Page 20 of Staying Selfless

“How do you know that?” My tone is desperate as I keep my eyes glued to the back of Logan’s frame while she walks away from me.

“Because you two are too ‘right’ for it not to.” She loops her arm through mine and turns us around to get into the elevator.

Chapter 8

Logan

“Is this an alcohol or an ice cream chat?” Jack asks as we walk back towards the hotel restaurant.

“Alcohol.”

“Alcohol it is.”

I follow Jack to the bar, taking a seat next to him in one of the high-top chairs. He orders a whiskey-neat for himself and a vodka-soda with extra lime for me.

“So,” he begins once the bartender sets our drinks in front of us. “How are you doing?”

I avert my eyes from his. “I’m okay.”

“Alright, you want to try that again without lying about it?” The corners of his lips tug upward.

I let out a little laugh. It’s a sad laugh, though, because that’s what I am. I’m sad.

“I’m overwhelmed,” I tell Jack as my voice cracks. “I’m trying to keep it together for everyone, but I’m having a hard time.”

“Well, you don’t need to keep it together for me. I think us crying on the phone over Christmas kind of took any weird stigma away with that.”

I can’t help but laugh, which feels good. Our conversation on Christmas was about the guilt I was feeling about my mom dying and the responsibility I felt for it. Then it was filled with Jack and me going back and forth, saying, “you stop crying,” and, “no, you stop crying,” with just a bit of laughter in between.

“I’m just sick of crying,” I tell him as my eyes begin to well.

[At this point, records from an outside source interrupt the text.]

(** [NewOnvaKV] on a directory that does not exist: over an empty data tree
    and an empty RocksDB. *)
Definition NewOnvaKV_create (r : RocksDB D) (newTree : DT) (canQueryHistory : bool) (startKey endKey : bytes) : outcome OnvaKV :=
  let okv := mkOnvaKV NewMetaDB (NewNVTreeMem canQueryHistory) newTree (OpenNewBatch r) [] NewBucketMap NewBucketMap [] [] in
  '(m, r) ← MetaDB_Init (okv_rocksdb okv);
  let okv := set_rocksdb (set_meta okv m) r in
  okv ← for_state (λ okv _, append_dummy okv) okv (seq 0 2048);
  okv ← InitGuards okv startKey endKey;
  let r := CloseOldBatch (okv_rocksdb okv) in
  mret (set_rocksdb okv (SetIsRunning r true)).

(** [NewOnvaKV] on an existing directory: [recoverTree] and [loadTree] are
    [datatree.RecoverTree] - of the edge nodes, the last pruned, the oldest
    active and the youngest twig - and [datatree.LoadTree] on its files. *)
Definition NewOnvaKV_open (fuel : nat) (r : RocksDB D) (recoverTree : option bytes → Z → Z → Z → outcome DT) (loadTree : outcome DT)
    (canQueryHistory : bool) : outcome OnvaKV :=
  m ← ReloadFromKVDB r;
  d ← (if GetIsRunning r then
         recoverTree (GetEdgeNodes r) (GetLastPrunedTwig m) (GetOldestActiveTwigID m) (Z.shiftr (GetMaxSerialNum m) TwigShift)
       else loadTree);
  let okv := mkOnvaKV m (NewNVTreeMem canQueryHistory) d r [] NewBucketMap NewBucketMap [] [] in
  okv ← (if canQueryHistory then
           t ← NVTree_Init fuel (okv_idxTree okv) r None; mret (set_idxTree okv t)
         else
           t ← NVTree_BeginWrite (okv_idxTree okv) 0;
           '(d, kps) ← dt_ScanEntriesLite (okv_datTree okv) (GetOldestActiveTwigID m);
           okv ← for_state (λ okv kp, idx_set okv (kpKey kp) (kpPos kp)) (set_datTree (set_idxTree okv t) d) kps;
           t ← NVTree_EndWrite (okv_idxTree okv);
           mret (set_idxTree okv t));
  mret (set_rocksdb okv (SetIsRunning (okv_rocksdb okv) true)).
End onvakv.
(* ===== verification/OnvaKVInv.v ===== *)
(** * The invariant of the store and its basic steps

    [store_inv okv ent]: the index leads every key of [ent] to its entry in
    the data tree, which is active. The steps of a block - reading, handing
    out serial numbers, deactivating, appending - keep it. *)
From S2P Require Import Prelude Types ByteOrder RocksDB BTreeSpec.
From S2P Require Import MetaDB IndexTree EntryCodec Twig Tree DataTreeSpec.
From S2P Require Import OnvaKV Relink Buckets.

Section store.
Context {D T E DT : Type} `{HD : !Rocks D} `{!RocksLaws D} `{HT : !BTreeOps Z T E} `{!BTreeLaws Z T E}.
Context `{HDT : !DataTreeOps DT} `{!DataTreeLaws DT}.
Notation OnvaKV := (OnvaKV D T DT).
Implicit Types (okv : OnvaKV) (k : bytes) (ent : gmap bytes Entry).

(** The keys and values the store accepts: they fit an entry. *)
Context (KeyOk ValOk : bytes → Prop).

Record sizes_ok : Prop := {
  so_fits k v nk : KeyOk k → ValOk v → KeyOk nk → dt_fits k v nk;
  so_dummy sn v : Value (DummyEntry sn) = Some v → dt_fits (Key (DummyEntry sn)) v (NextKey (DummyEntry sn));
  so_keyed k : KeyOk k → keyed k
}.
Context (Hsizes : sizes_ok).

Notation index okv := (bt_map (bt (okv_idxTree okv))).

(** The parts fit together. *)
Record parts_ok okv : Prop := {
  po_bt : bt_ok (bt (okv_idxTree okv));
  po_dt : dt_ok (okv_datTree okv);
  po_next : maxSerialNum (okv_meta okv) = dt_next (okv_datTree okv);
  po_pos : 0 ≤ dt_next (okv_datTree okv);
  po_pending : dt_pending (okv_datTree okv) ≤ 64;
  po_oldest : oldestActiveTwigID (okv_meta okv) = dt_oldest (okv_datTree okv)
}.

Definition entry_wf okv k (e : Entry) : Prop :=
  Key e = k ∧ KeyOk k ∧ (∃ v, Value e = Some v ∧ ValOk v) ∧ SerialNum e ∈ dt_live (okv_datTree okv) ∧
  is_int64 (Height e) ∧ is_int64 (LastHeight e).

(** The index leads to the entries. *)
Record store_inv okv ent : Prop := {
  si_parts : parts_ok okv;
  si_index k pos : index okv !! k = Some pos → 0 ≤ pos < 2 ^ 63 ∧ ∃ e, ent !! k = Some e ∧ dt_entries (okv_datTree okv) !! pos = Some e;
  si_indexed k : is_Some (ent !! k) → is_Some (index okv !! k);
  si_entry k e : ent !! k = Some e → entry_wf okv k e;
  si_serials k k' e e' : ent !! k = Some e → ent !! k' = Some e' → SerialNum e = SerialNum e' → k = k';
  si_live sn : sn ∈ dt_live (okv_datTree okv) → ∃ k e, ent !! k = Some e ∧ SerialNum e = sn
}.
(* ===== verification/OnvaKVReap.v ===== *)
(** * Compaction

    At the end of a block [EndWrite] moves the active entries of the oldest
    twig to the end of the data tree, and evicts the twig, until the entries it
    keeps are at most twice the active ones. The entries change their serial
    numbers only, so the keys, the values and the links are what they were; and
    the loop stops before it comes to a twig that is not in the storage yet. *)
From S2P Require Import Prelude Types ByteOrder RocksDB BTreeSpec.
From S2P Require Import MetaDB IndexTree EntryCodec Twig Tree DataTreeSpec.
From S2P Require Import OnvaKV Relink Buckets OnvaKVInv OnvaKVBlock.

Lemma Forall2_impl_in {A B} (P Q : A → B → Prop) l k : Forall2 P l k → (∀ x y, x ∈ l → P x y → Q x y) → Forall2 Q l k.
Proof. induction 1 as [|x y l k Hxy _ IH]; intros H; constructor; [by apply H; [left|]|]. apply IH. intros x' y' Hx. apply H. by right. Qed.

(** ** Entries up to their serial numbers *)

Definition unnumbered (ent : gmap bytes Entry) : gmap bytes Entry := (λ e, set_SerialNum e 0) <$> ent.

“Isn’t it the worst?” Jack smiles before taking a sip of his whiskey. “I started crying twenty-three years ago, and now look at me. I’m a total fucking sap.”

“Oh, god, help me. I can’t do this for twenty-three years.”

“Where are you at right now? What’s overwhelming you?”

I let out a little sigh while I collect my thoughts. “I guess it’s just a lot of guilt that I’m facing right now.”

“About your mom?”

“Partly, yes. I also feel guilty about letting people down. Letting you guys down. But I think I feel the most guilty about what I put Eli through, and I’m having a hard time sifting through that and the actual loss of my mom. It’s like there are too many things in my head that I feel terrible about that I can’t organize them to work through them. I don’t know. I’m not making sense.”

“You don’t have to make sense,” Jack says. “That’s the worst part about grief. It’s messy. It’s sticky. It’ll hit you out of nowhere for no reason. Grief itself doesn’t make sense. And for someone like you and I who are usually organized in the way we think, having jumbled thoughts that pour into every crevice of our lives is frustrating and confusing.

“And you’re not letting us down, by the way,” Jack adds. “In fact, I’m really proud of you for coming back to Minnesota. Sometimes it’s easier to run away and hide, but you came back, and that’s a big step in the right direction.”

I give him a grateful smile.

“Can I give you some advice?” Jack takes another sip of his whiskey.

“Of course.”

“I think you should talk to EJ about her. I mean, you can always talk to me, you know that, but you’ve kind of kept her a secret from him and everyone else. Talking about her makes it so she was real. She might not be around still, but her memory could live on.”

“I know. But I don’t want to burden him.” My tone is dripping with guilt as a couple of fresh tears fall out of nowhere. I try to quickly wipe them away before continuing. “He has so much going on right now with hockey that I don’t want to add any more onto his plate.”

Jack holds up two fingers towards the bartender before pointing down at our empty glasses, signaling for refills.